Le Sénat nigérian a adopté, jeudi à Abuja, un projet de révision constitutionnelle autorisant la création d’une force de police dans chacun des 36 États de la fédération. Cette réforme vise à permettre aux autorités locales de mieux répondre aux défis sécuritaires auxquels le pays est confronté depuis plusieurs années.
Jusqu’à présent, la sécurité intérieure du Nigeria reposait principalement sur une police fédérale centralisée chargée d’assurer le maintien de l’ordre sur l’ensemble du territoire national. Avec cette réforme, le pays se dirige vers un système de sécurité à deux niveaux.

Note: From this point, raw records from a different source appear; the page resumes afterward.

(* ===== verification/Refresh.v ===== *)
(** * Refreshing credentials on the spot.

    The control thread answers a request for fresh credentials while it executes
    the actions of an observation, by handling the answer at once and executing
    what comes of that. The answer to a request never leads to another one, so
    this nests once. *)

From Stdlib Require Import String.
From S2P Require Import Prelude Ranges Float Rates Errors Disk Context Representation Policy Spec SlotMap Timers Segment World Controller Lifecycle Adaptive Handle Commands Journal Control.
Local Open Scope Z_scope.

Section emissions.
Context {L : SlotMapLib} {S : SecMapLib L} {W : WebLib}.
Context (clk : Clock) (fuel : nat).

Definition asks_refresh (a : Action) : bool := match a with RequestCredentialRefresh _ _ _ _ => true | _ => false end.

(** [m] asks for no refresh. *)
Definition tame {A} (m : M A) : Prop := forall s a s', m s = Done (a, s') ->
  exists t, acts s' = acts s ++ t /\ Forall (fun x => asks_refresh x = false) t.

Lemma tame_ret {A} (a : A) : tame (ret a).
Proof. intros s b s' [= <- <-]. exists []. by rewrite app_nil_r. Qed.
Lemma tame_ask {A} (f : Ctl.t -> A) : tame (ask f).
Proof. intros s b s' [= <- <-]. exists []. by rewrite app_nil_r. Qed.
Lemma tame_upd f : tame (upd f).
Proof. intros s b s' [= <- <-]. exists []. by rewrite app_nil_r. Qed.
Lemma tame_emit x : asks_refresh x = false -> tame (emit x).
Proof. intros Hx s b s' [= <- <-]. exists [x]. split; [done|]. by constructor. Qed.
Lemma tame_fuel {A} : tame (out_of_fuel (A := A)).
Proof. by intros s b s'. Qed.

Lemma tame_bind {A B} (m : M A) (f : A -> M B) : tame m -> (forall a, tame (f a)) -> tame (bind m f).
Proof.
  intros Hm Hf s b s'. unfold bind. destruct (m s) as [[a s1]| |] eqn:E; [|done..]. intros E2.
  destruct (Hm _ _ _ E) as (t1&T1&F1), (Hf _ _ _ _ E2) as (t2&T2&F2). exists (t1 ++ t2).
  rewrite T2, T1, app_assoc. split; [done|]. by apply Forall_app.
Qed.

Lemma tame_dial origin e b serving now : tame (dial_best clk origin e b serving now).
Proof.
  apply tame_bind; [apply tame_ask|]. intros shard s a s'. unfold dial_connection.
  destruct (Ctl.dial_connection _ _ _ _ _ _ _ _) as [[k c] x] eqn:E. intros [= <- <-]. exists [x]. split; [done|].
  constructor; [|done]. unfold Ctl.dial_connection in E. destruct (WorldModel.allocate_connection _ _ _ _ _). by injection E as _ _ <-.
Qed.
End emissions.

Create HintDb tame.
#[local] Hint Resolve tame_ret tame_ask tame_upd tame_fuel tame_dial : tame.
Ltac tame_tac := repeat first
  [ solve [auto with tame] | apply tame_emit; solve [done | by case_match]
  | apply tame_bind; [|intros ?] | progress cbv beta | case_match ].

Section handlers.
Context {L : SlotMapLib} {S : SecMapLib L} {W : WebLib}.
Context (exp : f64 -> f64) (clk : Clock) (fuel : nat).

Lemma tame_open origin now b : tame (open_one_connection clk origin now b).
Proof. unfold open_one_connection. tame_tac. Qed.

Lemma tame_probes n origin now : tame (ensure_probes clk n origin now).
Proof.
  unfold ensure_probes. apply tame_bind; [auto with tame|]. intros []; [auto with tame|].
  induction n as [|n IH]; cbn [probe_loop]; unfold modify_job, modify_connection; [auto with tame|]. tame_tac; done.
Qed.
#[local] Hint Resolve tame_open tame_probes : tame.

Lemma tame_finish k o : tame (finish_job clk fuel k o).
Proof. unfold finish_job. tame_tac. Qed.

(** What is made of the answer to a refresh. *)
Lemma tame_refresh k s rq now : tame (handle_m exp clk fuel (refresh_observation k s rq) now).
Proof.
  unfold refresh_observation. repeat case_match; try apply tame_finish.
  cbn [handle_m]. unfold on_source_refreshed, modify_job, bump_generation. tame_tac.
Qed.
End handlers.

(** ** Executing actions, up to equal results *)

Section routing.
Context {L : SlotMapLib} {S : SecMapLib L} {W : WebLib}.
Context (exp : f64 -> f64) (fuel : nat) (env : Env).
Context (to_allocvec : Wire -> option (list Z)) (from_bytes : list Z -> option Wire) (crc32c : list Z -> Z).
Context (key_order : list key -> list key) (shown : Error -> string).

Definition same {A} (m m' : C A) : Prop := forall l, m l = m' l.

#[local] Instance same_equiv {A} : Equivalence (same (A := A)).
Proof. split; [done|by intros m m' H l|intros a b c H1 H2 l; by rewrite H1]. Qed.

#[local] Instance cbind_proper {A B} : Proper (same ==> pointwise_relation A same ==> same) (cbind (B := B)).
Proof. intros m m' Hm f f' Hf l. unfold cbind. rewrite Hm. destruct (m' l) as [[a l']| |]; [apply Hf|done..]. Qed.

Lemma same_each {A} (l : list A) f f' : (forall x, x ∈ l -> same (f x) (f' x)) -> same (each l f) (each l f').
Proof.
  induction l as [|x l IH]; intros H; [done|]. cbn [each]. rewrite (H x) by left.
  apply cbind_proper; [done|]. intros _. apply IH. intros y Hy. apply H. by right.
Qed.

Abbreviation route_action := (route_action exp fuel env to_allocvec crc32c shown).
Abbreviation route_actions := (route_actions exp fuel env to_allocvec crc32c shown).
Abbreviation iteration := (iteration exp fuel env to_allocvec from_bytes crc32c key_order shown).
Abbreviation run_loop := (run_loop exp fuel env to_allocvec from_bytes crc32c key_order shown).

Lemma route_tame again again' a : asks_refresh a = false -> same (route_action again a) (route_action again' a).
Proof. by destruct a. Qed.

Lemma routes_tame d d' l : Forall (fun x => asks_refresh x = false) l -> same (route_actions d l) (route_actions d' l).
Proof.
  intros Hl. rewrite Forall_forall in Hl. destruct d, d'; cbn [Control.route_actions]; apply same_each; intros x Hx; by apply route_tame, Hl.
Qed.

Lemma routes_deep d l : same (route_actions (Datatypes.S d) l) (route_actions 1 l).
Proof.
  cbn [Control.route_actions]. apply same_each. intros a _. destruct (asks_refresh a) eqn:Ha; [|by apply route_tame].
  destruct a; try done. cbn [Control.route_action]. apply cbind_proper; [done|]. intros [s|]; [|done].
  intros l0. unfold cbind, handle_obs, cbind, read_clock, question, run_controller. cbn [controller].
  destruct (handle_m _ _ _ _ _ _) as [[u s1]| |] eqn:E; [|done..].
  destruct (tame_refresh _ _ _ _ _ _ _ _ _ _ E) as (t&T&F). cbn in T. rewrite <- T in F. exact (routes_tame d 0 _ F _).
Qed.

Lemma observe_deep d obs : same (observe exp fuel env to_allocvec crc32c shown (Datatypes.S d) obs)
  (observe exp fuel env to_allocvec crc32c shown 1 obs).
Proof. apply cbind_proper; [done|]. intros acts0. apply routes_deep. Qed.

Lemma admit_deep d cmd co : same (admit_opened exp fuel env to_allocvec from_bytes crc32c shown (Datatypes.S d) cmd co)
  (admit_opened exp fuel env to_allocvec from_bytes crc32c shown 1 cmd co).
Proof.
  unfold admit_opened. repeat (apply cbind_proper; [done|intros ?]). case_match; [done|].
  repeat first [apply routes_deep | apply cbind_proper; [done|intros ?] | case_match; [done|]].
Qed.

Lemma iteration_deep d i : same (iteration (Datatypes.S d) i) (iteration 1 i).
Proof.
  assert (Ho : forall obs, same (observe exp fuel env to_allocvec crc32c shown (Datatypes.S d) obs)
    (observe exp fuel env to_allocvec crc32c shown 1 obs)) by apply observe_deep.
  unfold Control.iteration. apply cbind_proper.
  { apply same_each. intros cmd _. unfold on_command, Control.admit_command. repeat (case_match; [done|]). repeat case_match; try done; apply admit_deep. }
  intros _. apply cbind_proper.
  { unfold cwhen. case_match; [|done]. apply cbind_proper; [done|]. intros ks. apply same_each. intros k _. apply Ho. }
  intros _. apply cbind_proper.
  { apply same_each. intros k _. apply cbind_proper; [done|]. intros s. apply cbind_proper; [done|]. intros _. apply Ho. }
  intros _. apply cbind_proper; [done|]. intros _. assert (He : same (expire_timers exp fuel env to_allocvec crc32c shown (Datatypes.S d))
    (expire_timers exp fuel env to_allocvec crc32c shown 1)).
  { unfold expire_timers. do 2 (apply cbind_proper; [done|intros ?]). case_match. apply cbind_proper; [done|]. intros _. apply same_each.
    intros e _. apply cbind_proper; [done|]. intros _. apply Ho. }
  destruct (in_observation i) as [obs| |]; [| |done].
  - apply cbind_proper; [|intros _; apply cbind_proper; [apply He|done]]. unfold on_observation.
    do 3 (apply cbind_proper; [done|intros ?]). apply cbind_proper; [done|]. intros _. apply routes_deep.
  - apply cbind_proper; [done|]. intros _. apply cbind_proper; [apply He|done].
Qed.

(** However many refreshes are allowed to ask for another one while a turn's
    actions are executed, one is enough: the loop does the same with any number
    of rounds as with one. *)
Theorem refresh_nests_once d boxes l : run_loop (Datatypes.S d) boxes l = run_loop 1 boxes l.
Proof.
  revert l. induction boxes as [|i boxes IH]; intros l; [done|]. cbn [Control.run_loop].
  apply (cbind_proper _ _ (iteration_deep d i)). intros [] l'; [apply IH|done].
Qed.
End routing.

Selon le texte adopté, chaque État pourra mettre en place sa propre police pour traiter les questions de sécurité liées à son environnement local. La police fédérale conservera quant à elle les missions relevant de la sécurité nationale, notamment la lutte contre le terrorisme, la criminalité organisée et la surveillance des frontières.
Le projet prévoit également que les gouverneurs des États puissent nommer les commissaires de police chargés de diriger ces nouvelles structures. Ces désignations devront toutefois être approuvées par les assemblées législatives des États concernés. Plusieurs mécanismes de contrôle et d’encadrement ont aussi été intégrés afin de définir les responsabilités et les limites d’intervention des futures polices d’État.

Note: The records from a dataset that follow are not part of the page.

(** Every key without a path is that of a counter not used before. *)
Lemma start_all_keys c pid now bs counter : in_u64 counter -> counter + Z.of_nat (length bs) <= u64_max ->
  Forall (fun s => final_path s = None -> exists i, counter <= i < counter + Z.of_nat (length bs) /\ sub_key s = anonymous_key pid i)
    (start_all c pid counter now bs) /\
  ForallOrdPairs (fun s s' => final_path s = None -> final_path s' = None -> sub_key s <> sub_key s') (start_all c pid counter now bs).
Proof.
  revert counter. induction bs as [|b bs IH]; intros counter Hc Hn; cbn [start_all]; [split; constructor|]. cbn [length] in *.
  unfold start, submit. destruct (url_parse (d_url b)) as [x|].
  2:{ destruct (IH counter Hc ltac:(lia)) as [I1 I2]. split; [|done]. eapply Forall_impl; [exact I1|]. cbn. intros s Hs Hf.
      destruct (Hs Hf) as (i&Hi&->). exists i. split; [lia|done]. }
  destruct (parse_all (mirrors b)) as [xs|].
  2:{ destruct (IH counter Hc ltac:(lia)) as [I1 I2]. split; [|done]. eapply Forall_impl; [exact I1|]. cbn. intros s Hs Hf.
      destruct (Hs Hf) as (i&Hi&->). exists i. split; [lia|done]. }
  destruct (d_destination b) as [path|].
  - destruct (IH counter Hc ltac:(lia)) as [I1 I2]. split; constructor; try done.
    + eapply Forall_impl; [exact I1|]. cbn. intros s Hs Hf. destruct (Hs Hf) as (i&Hi&->). exists i. split; [lia|done].
    + apply Forall_forall. cbn. done.
  - unfold in_u64 in *. destruct (IH (counter + 1) ltac:(lia) ltac:(lia)) as [I1 I2]. split; constructor; try done.
    + cbn. intros _. exists counter. split; [lia|done].
    + eapply Forall_impl; [exact I1|]. cbn. intros s Hs Hf. destruct (Hs Hf) as (i&Hi&->). exists i. split; [lia|done].
    + eapply Forall_impl; [exact I1|]. cbn. intros s Hs _ Hf E. destruct (Hs Hf) as (i&Hi&Ek). rewrite Ek in E.
      apply anonymous_keys_differ in E; [lia|unfold in_u64; lia..].
Qed.
End submissions.

(** ** Waiting *)

Section waiting.
Import Job.
Context {Sig : Type} `{!EqDecision Sig} {A : Type}.
Abbreviation turn := (turn (Sig := Sig) (A := A)).

(** When the signature last changed, and to what. *)
Definition moved (p : Z * Sig) (t : turn) : Z * Sig :=
  match said t with Nothing (Some next) => if decide (next = p.2) then p else (after t, next) | _ => p end.

Definition quiet (t : turn) : Prop := exists o, said t = Nothing o.

(** Waiting with a stall limit gives up as stalled only if it is: at some turn a
    snapshot came that is the one seen at the last change, and that change is
    longer ago than the limit, with no outcome in between; and it never waits
    past a turn that begins after the overall limit. *)
Theorem stall_is_real started stall overall now sig (ts : list turn) r : progressing started stall overall now sig ts = r ->
  (r = None -> Forall (fun t => quiet t /\ before t - started <= overall) ts) /\
  (forall e, r = Some (inl e) -> exists pre t post, ts = pre ++ t :: post /\ Forall quiet pre /\
     ((e = overall_timeout /\ before t - started > overall) \/ said t = Outcome (inl e) \/
      (e = Runtime RuntimeEngineGone /\ said t = Disconnected) \/
      (e = no_progress /\ said t = Nothing (Some (foldl moved (now, sig) pre).2) /\ after t - (foldl moved (now, sig) pre).1 > stall))).
Proof.
  revert now sig. induction ts as [|t ts IH]; intros now sig; cbn [progressing].
  - intros <-. split; [constructor|done].
  - rewrite Z.gtb_ltb. case Z.ltb_spec; intros Ho.
    { intros <-. split; [done|]. intros e [= <-]. exists [], t, ts. split_and!; [done|constructor|]. left. split; [done|lia]. }
    assert (Hstep : forall n s, (n, s) = moved (now, sig) t -> quiet t -> progressing started stall overall n s ts = r ->
      (r = None -> Forall (fun t => quiet t /\ before t - started <= overall) (t :: ts)) /\
      (forall e, r = Some (inl e) -> exists pre u post, t :: ts = pre ++ u :: post /\ Forall quiet pre /\
         ((e = overall_timeout /\ before u - started > overall) \/ said u = Outcome (inl e) \/
          (e = Runtime RuntimeEngineGone /\ said u = Disconnected) \/
          (e = no_progress /\ said u = Nothing (Some (foldl moved (now, sig) pre).2) /\ after u - (foldl moved (now, sig) pre).1 > stall)))).
    { intros n s Hm Hq Hp. destruct (IH n s Hp) as [I1 I2]. split.
      - intros Hr. constructor; [split; [done|lia]|by apply I1].
      - intros e He. destruct (I2 e He) as (pre&u&post&->&Hpre&Hc). exists (t :: pre), u, post. cbn [foldl]. rewrite <- Hm.
        split_and!; [done|by constructor|done]. }
    destruct (said t) as [o| |[next|]] eqn:Es.
    + intros <-. split; [done|]. intros e [= ->]. exists [], t, ts. split_and!; [done|constructor|]. right. by left.
    + intros <-. split; [done|]. intros e [= <-]. exists [], t, ts. split_and!; [done|constructor|]. do 2 right. by left.
    + destruct (decide (next = sig)) as [->|Hne].
      * rewrite Z.gtb_ltb. case Z.ltb_spec; intros Hs.
        { intros <-. split; [done|]. intros e [= <-]. exists [], t, ts. split_and!; [done|constructor|]. do 3 right. split_and!; [done..|cbn; lia]. }
        apply Hstep; [unfold moved; rewrite Es; cbn; by rewrite decide_True|by eexists].
      * apply Hstep; [unfold moved; rewrite Es; cbn; by rewrite decide_False|by eexists].
    + apply Hstep; [unfold moved; by rewrite Es|by eexists].
Qed.
End waiting.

Cette réforme intervient dans un contexte marqué par une insécurité persistante dans plusieurs régions du Nigeria. Dans le nord-est, les forces de sécurité poursuivent leurs opérations contre des groupes armés extrémistes. Le nord-ouest et le centre du pays restent confrontés à des enlèvements contre rançon, à des violences communautaires et à des attaques de groupes criminels. Dans le delta du Niger, les autorités font également face à des actes de sabotage et à diverses activités illicites liées aux ressources pétrolières.
Depuis plusieurs années, plusieurs gouverneurs, spécialistes des questions sécuritaires et responsables politiques plaident pour une décentralisation partielle du système policier. Selon eux, des forces de sécurité implantées au niveau local pourraient améliorer la collecte des renseignements, renforcer la collaboration avec les communautés et permettre des interventions plus rapides en cas de menace.
Les défenseurs de cette réforme estiment également que les États doivent disposer de moyens adaptés pour répondre aux préoccupations sécuritaires des populations. D’autres observateurs appellent cependant à la prudence et soulignent la nécessité de mettre en place des garanties suffisantes afin d’éviter toute utilisation politique des futures polices d’État.
L’adoption du texte par le Sénat ne marque toutefois pas la fin du processus législatif. Pour entrer en vigueur, la réforme devra encore obtenir l’approbation d’au moins vingt-quatre des trente-six assemblées législatives des États, conformément aux exigences de la Constitution nigériane.
Si cette dernière étape est franchie, le Nigeria pourrait engager une transformation majeure de son système de sécurité intérieure, avec une répartition plus large des responsabilités entre les autorités fédérales et les gouvernements des États.